- **Exercise objective**
Only a slice of the listing below is wanted. Retype the lines from the one containing "assert (Hall : forall" through the one containing "assert (Hr : matchesTags", exactly, both ends included.

━━━━━━━━

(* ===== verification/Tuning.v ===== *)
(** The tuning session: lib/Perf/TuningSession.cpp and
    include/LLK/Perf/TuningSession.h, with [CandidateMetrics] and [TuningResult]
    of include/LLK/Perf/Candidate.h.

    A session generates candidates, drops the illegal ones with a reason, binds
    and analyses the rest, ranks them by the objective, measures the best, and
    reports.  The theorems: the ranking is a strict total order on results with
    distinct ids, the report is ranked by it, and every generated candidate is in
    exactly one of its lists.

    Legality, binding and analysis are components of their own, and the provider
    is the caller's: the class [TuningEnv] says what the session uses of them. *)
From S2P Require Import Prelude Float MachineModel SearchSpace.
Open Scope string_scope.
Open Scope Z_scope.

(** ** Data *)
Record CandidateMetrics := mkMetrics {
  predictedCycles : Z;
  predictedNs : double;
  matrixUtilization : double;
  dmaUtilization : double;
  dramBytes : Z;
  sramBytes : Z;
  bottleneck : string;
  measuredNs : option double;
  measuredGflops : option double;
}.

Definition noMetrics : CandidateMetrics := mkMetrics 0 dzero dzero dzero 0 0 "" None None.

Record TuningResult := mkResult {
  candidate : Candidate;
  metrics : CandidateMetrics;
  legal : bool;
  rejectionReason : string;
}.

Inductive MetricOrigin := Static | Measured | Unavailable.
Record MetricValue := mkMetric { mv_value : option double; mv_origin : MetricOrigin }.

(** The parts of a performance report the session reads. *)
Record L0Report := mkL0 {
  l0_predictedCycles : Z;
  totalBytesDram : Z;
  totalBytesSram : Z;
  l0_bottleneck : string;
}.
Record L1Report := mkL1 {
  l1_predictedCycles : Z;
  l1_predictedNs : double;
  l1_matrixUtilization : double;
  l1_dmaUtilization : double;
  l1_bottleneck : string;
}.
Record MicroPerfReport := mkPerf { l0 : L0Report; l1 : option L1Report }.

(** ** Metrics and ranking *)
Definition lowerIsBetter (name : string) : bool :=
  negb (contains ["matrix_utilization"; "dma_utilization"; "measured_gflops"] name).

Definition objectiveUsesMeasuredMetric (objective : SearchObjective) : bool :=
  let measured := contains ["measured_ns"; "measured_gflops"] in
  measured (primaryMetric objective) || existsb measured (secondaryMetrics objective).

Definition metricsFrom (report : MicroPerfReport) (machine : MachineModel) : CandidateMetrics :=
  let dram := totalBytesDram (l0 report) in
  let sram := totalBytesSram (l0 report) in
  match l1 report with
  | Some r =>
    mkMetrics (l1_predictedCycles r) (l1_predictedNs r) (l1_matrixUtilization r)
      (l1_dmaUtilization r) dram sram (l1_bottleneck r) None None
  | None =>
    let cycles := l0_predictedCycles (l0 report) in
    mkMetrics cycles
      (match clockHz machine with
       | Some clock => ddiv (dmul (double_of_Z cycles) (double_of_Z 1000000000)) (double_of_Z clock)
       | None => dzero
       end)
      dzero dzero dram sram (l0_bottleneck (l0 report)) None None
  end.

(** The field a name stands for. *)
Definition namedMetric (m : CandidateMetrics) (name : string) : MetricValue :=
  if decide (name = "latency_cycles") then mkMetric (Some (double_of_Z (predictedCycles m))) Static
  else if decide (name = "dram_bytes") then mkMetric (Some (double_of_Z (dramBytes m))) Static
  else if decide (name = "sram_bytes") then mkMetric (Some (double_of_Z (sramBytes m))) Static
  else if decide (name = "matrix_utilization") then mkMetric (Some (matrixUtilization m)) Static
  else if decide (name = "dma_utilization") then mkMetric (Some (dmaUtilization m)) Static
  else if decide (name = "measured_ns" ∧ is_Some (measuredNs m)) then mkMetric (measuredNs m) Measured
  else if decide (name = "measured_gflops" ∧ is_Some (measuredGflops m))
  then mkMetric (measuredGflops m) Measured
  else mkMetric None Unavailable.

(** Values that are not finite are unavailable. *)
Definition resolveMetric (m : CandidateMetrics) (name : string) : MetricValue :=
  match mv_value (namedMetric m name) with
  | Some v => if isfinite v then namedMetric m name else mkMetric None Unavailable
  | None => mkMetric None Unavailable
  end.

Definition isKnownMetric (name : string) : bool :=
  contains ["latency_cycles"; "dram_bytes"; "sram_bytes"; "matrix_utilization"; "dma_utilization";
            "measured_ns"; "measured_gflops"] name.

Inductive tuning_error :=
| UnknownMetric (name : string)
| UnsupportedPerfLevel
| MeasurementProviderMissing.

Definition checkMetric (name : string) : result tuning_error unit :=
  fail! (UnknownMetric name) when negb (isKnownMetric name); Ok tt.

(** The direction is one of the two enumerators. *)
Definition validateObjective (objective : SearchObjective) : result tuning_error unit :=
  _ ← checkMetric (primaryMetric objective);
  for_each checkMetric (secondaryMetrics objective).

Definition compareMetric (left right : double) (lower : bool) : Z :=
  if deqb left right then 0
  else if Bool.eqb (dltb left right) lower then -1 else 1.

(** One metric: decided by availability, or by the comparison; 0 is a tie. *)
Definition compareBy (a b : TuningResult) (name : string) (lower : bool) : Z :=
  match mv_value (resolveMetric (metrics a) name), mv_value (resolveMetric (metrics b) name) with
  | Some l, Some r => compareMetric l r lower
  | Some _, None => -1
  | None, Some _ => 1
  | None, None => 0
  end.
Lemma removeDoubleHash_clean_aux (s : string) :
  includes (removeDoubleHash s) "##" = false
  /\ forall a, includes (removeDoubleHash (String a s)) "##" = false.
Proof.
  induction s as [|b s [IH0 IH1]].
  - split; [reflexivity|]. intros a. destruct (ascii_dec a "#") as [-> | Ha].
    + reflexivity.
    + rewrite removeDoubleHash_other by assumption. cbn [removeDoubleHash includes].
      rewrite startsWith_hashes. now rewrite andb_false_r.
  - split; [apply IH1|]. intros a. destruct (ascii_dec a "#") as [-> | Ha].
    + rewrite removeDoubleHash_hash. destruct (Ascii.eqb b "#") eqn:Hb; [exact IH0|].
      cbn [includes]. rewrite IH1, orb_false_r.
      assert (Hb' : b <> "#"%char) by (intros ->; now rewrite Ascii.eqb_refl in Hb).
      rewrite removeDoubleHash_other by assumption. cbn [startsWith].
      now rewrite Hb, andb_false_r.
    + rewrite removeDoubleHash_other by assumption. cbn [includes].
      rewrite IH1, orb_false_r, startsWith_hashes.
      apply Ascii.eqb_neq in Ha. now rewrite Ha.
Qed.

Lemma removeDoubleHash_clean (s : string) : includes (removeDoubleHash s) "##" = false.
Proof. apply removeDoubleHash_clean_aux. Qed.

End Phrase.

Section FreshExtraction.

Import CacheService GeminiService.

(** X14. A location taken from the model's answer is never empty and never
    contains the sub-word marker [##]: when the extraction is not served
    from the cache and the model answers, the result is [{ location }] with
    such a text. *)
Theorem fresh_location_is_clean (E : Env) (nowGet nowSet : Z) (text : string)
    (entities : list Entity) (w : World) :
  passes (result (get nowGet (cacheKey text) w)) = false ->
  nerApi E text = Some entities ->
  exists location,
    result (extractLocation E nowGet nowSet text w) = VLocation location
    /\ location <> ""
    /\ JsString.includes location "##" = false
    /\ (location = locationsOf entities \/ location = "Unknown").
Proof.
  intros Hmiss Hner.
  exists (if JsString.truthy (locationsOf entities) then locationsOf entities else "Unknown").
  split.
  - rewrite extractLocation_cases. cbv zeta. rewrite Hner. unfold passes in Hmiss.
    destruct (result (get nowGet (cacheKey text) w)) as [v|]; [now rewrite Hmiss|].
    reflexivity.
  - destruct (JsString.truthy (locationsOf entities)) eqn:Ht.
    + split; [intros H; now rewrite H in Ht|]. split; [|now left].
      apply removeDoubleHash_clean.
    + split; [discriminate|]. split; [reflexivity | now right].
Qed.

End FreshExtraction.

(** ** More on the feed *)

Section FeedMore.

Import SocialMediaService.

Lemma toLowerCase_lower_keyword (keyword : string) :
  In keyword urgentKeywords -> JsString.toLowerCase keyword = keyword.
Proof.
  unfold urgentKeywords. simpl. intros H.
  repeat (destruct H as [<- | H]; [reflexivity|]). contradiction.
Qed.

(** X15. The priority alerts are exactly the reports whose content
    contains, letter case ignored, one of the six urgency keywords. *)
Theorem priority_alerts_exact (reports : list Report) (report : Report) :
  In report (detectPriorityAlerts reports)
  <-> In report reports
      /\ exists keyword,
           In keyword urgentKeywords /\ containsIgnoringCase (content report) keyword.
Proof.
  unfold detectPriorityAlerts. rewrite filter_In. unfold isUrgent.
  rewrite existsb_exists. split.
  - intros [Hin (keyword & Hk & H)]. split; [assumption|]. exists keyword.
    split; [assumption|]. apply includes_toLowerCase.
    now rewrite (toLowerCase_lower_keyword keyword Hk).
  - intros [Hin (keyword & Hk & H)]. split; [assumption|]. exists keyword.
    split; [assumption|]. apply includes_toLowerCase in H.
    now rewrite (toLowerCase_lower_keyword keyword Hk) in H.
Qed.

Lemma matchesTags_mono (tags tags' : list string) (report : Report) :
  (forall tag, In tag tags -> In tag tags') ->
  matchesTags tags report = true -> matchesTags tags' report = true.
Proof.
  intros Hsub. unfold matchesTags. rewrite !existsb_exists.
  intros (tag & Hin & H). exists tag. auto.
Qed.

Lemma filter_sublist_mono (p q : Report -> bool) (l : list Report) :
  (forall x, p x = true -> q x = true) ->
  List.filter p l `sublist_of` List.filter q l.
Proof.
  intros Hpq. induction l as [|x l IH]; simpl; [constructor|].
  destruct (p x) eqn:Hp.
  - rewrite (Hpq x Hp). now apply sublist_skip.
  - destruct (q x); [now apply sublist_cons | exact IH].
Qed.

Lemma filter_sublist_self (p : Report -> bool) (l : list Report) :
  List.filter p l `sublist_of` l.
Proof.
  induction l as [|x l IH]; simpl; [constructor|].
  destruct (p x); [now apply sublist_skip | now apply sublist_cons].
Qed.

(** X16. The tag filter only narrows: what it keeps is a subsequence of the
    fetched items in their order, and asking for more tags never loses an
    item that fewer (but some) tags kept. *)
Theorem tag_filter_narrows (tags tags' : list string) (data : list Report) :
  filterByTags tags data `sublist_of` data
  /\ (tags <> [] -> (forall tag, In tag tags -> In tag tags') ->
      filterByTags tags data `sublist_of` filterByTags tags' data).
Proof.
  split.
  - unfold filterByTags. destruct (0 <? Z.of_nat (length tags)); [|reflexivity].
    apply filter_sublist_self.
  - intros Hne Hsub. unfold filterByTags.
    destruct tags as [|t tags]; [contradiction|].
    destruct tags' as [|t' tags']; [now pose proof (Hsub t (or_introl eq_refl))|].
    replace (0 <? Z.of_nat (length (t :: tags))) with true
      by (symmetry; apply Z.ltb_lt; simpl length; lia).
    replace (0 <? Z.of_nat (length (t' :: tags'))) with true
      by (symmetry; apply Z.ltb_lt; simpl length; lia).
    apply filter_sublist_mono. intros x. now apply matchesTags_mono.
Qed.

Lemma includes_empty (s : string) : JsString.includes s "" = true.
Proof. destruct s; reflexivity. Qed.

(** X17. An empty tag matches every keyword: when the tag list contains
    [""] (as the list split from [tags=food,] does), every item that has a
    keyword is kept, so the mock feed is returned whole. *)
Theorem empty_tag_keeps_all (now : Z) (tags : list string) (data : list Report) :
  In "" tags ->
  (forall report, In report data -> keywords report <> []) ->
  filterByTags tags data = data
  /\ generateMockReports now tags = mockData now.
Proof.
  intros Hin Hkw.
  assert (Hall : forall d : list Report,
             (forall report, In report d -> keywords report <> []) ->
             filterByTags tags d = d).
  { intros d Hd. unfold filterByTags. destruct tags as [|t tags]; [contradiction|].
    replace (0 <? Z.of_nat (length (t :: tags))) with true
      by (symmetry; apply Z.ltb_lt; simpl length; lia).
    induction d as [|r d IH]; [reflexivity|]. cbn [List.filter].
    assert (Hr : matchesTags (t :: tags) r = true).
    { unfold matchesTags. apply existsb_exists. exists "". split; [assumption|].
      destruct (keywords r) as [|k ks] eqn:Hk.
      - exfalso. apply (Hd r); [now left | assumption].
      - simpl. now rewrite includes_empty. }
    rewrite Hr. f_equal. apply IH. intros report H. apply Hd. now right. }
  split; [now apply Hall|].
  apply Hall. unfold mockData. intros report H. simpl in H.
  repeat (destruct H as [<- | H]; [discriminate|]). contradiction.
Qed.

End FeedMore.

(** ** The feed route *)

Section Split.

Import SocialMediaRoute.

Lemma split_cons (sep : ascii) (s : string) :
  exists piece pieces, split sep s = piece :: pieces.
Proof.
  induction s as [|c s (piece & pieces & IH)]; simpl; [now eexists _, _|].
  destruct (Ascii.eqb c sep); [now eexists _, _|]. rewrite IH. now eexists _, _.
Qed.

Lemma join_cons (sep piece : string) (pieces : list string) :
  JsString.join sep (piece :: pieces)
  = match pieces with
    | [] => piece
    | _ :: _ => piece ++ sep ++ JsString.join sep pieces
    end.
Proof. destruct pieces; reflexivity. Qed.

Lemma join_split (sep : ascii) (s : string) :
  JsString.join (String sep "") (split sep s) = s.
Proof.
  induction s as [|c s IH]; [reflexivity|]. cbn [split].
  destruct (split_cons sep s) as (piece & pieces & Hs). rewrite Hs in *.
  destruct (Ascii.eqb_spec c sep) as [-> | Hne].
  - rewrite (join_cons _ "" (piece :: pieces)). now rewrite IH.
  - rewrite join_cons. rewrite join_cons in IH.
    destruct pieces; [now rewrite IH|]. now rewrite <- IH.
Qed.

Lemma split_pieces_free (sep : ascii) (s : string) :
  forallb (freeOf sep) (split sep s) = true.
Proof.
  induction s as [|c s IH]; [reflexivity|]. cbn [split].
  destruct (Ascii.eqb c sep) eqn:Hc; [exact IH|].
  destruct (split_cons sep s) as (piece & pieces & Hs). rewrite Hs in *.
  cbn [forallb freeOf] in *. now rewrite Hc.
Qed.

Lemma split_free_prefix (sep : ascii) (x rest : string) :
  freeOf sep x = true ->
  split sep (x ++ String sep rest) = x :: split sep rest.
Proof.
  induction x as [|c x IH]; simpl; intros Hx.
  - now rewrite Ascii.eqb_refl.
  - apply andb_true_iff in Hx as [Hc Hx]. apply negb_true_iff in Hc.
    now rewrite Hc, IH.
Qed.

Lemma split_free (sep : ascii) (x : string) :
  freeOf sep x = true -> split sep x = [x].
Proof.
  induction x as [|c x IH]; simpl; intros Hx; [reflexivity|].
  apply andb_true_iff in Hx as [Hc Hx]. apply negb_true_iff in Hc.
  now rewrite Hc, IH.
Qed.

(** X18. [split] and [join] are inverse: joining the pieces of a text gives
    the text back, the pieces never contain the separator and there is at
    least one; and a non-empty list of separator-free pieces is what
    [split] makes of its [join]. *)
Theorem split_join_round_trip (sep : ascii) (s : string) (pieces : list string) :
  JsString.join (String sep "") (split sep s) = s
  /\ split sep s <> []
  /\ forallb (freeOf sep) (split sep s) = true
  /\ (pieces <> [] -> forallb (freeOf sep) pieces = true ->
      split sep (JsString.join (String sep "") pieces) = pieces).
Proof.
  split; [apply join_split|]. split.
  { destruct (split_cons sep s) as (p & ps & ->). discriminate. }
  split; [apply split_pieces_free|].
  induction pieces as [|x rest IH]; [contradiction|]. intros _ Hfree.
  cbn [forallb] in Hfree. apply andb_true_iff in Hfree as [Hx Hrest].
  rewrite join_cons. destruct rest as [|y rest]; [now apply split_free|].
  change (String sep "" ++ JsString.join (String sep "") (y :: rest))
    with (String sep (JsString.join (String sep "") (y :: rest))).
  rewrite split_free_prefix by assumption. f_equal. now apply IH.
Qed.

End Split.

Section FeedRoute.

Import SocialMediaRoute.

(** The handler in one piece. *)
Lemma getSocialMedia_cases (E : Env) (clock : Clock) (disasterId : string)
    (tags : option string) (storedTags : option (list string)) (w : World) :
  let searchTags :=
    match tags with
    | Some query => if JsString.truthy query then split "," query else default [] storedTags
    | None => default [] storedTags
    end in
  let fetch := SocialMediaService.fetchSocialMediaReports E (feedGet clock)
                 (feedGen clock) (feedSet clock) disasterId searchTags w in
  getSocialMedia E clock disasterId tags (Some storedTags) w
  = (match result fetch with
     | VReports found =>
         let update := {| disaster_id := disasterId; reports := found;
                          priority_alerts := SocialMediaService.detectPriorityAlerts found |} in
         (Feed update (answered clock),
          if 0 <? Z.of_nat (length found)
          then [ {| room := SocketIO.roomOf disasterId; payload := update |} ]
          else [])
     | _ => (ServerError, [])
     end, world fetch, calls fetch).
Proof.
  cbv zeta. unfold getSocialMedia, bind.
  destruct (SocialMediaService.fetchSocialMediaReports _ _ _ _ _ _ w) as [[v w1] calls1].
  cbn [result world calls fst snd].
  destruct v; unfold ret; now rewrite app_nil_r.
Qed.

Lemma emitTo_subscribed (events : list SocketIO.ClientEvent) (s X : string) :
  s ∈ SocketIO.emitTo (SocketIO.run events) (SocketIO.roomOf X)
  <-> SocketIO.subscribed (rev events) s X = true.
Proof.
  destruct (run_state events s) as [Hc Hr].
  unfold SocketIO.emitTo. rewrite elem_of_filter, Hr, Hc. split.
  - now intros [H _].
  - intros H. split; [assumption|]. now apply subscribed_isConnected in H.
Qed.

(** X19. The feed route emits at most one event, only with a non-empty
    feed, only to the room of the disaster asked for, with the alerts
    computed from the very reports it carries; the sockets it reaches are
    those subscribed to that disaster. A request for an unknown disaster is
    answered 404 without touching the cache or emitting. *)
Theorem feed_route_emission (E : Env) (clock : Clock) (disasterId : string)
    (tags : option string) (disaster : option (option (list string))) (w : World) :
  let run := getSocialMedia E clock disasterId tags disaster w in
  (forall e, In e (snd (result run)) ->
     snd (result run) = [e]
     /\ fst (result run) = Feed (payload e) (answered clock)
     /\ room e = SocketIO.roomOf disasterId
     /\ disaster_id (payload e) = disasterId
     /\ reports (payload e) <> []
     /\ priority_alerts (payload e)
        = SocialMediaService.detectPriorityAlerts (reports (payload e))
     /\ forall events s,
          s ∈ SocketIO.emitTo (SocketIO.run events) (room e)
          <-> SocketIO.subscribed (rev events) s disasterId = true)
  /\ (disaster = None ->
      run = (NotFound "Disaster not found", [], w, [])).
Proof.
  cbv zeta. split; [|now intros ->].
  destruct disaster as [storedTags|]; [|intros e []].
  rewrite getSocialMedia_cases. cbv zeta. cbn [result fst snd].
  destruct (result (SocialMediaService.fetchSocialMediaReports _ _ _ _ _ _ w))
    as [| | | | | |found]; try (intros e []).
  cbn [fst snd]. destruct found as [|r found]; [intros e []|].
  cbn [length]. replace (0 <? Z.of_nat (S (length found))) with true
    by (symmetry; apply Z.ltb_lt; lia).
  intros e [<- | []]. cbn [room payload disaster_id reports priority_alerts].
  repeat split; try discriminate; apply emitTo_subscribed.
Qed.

━━━━━━━━

- **Task solution**
  assert (Hall : forall d : list Report,
             (forall report, In report d -> keywords report <> []) ->
             filterByTags tags d = d).
  { intros d Hd. unfold filterByTags. destruct tags as [|t tags]; [contradiction|].
    replace (0 <? Z.of_nat (length (t :: tags))) with true
      by (symmetry; apply Z.ltb_lt; simpl length; lia).
    induction d as [|r d IH]; [reflexivity|]. cbn [List.filter].
    assert (Hr : matchesTags (t :: tags) r = true).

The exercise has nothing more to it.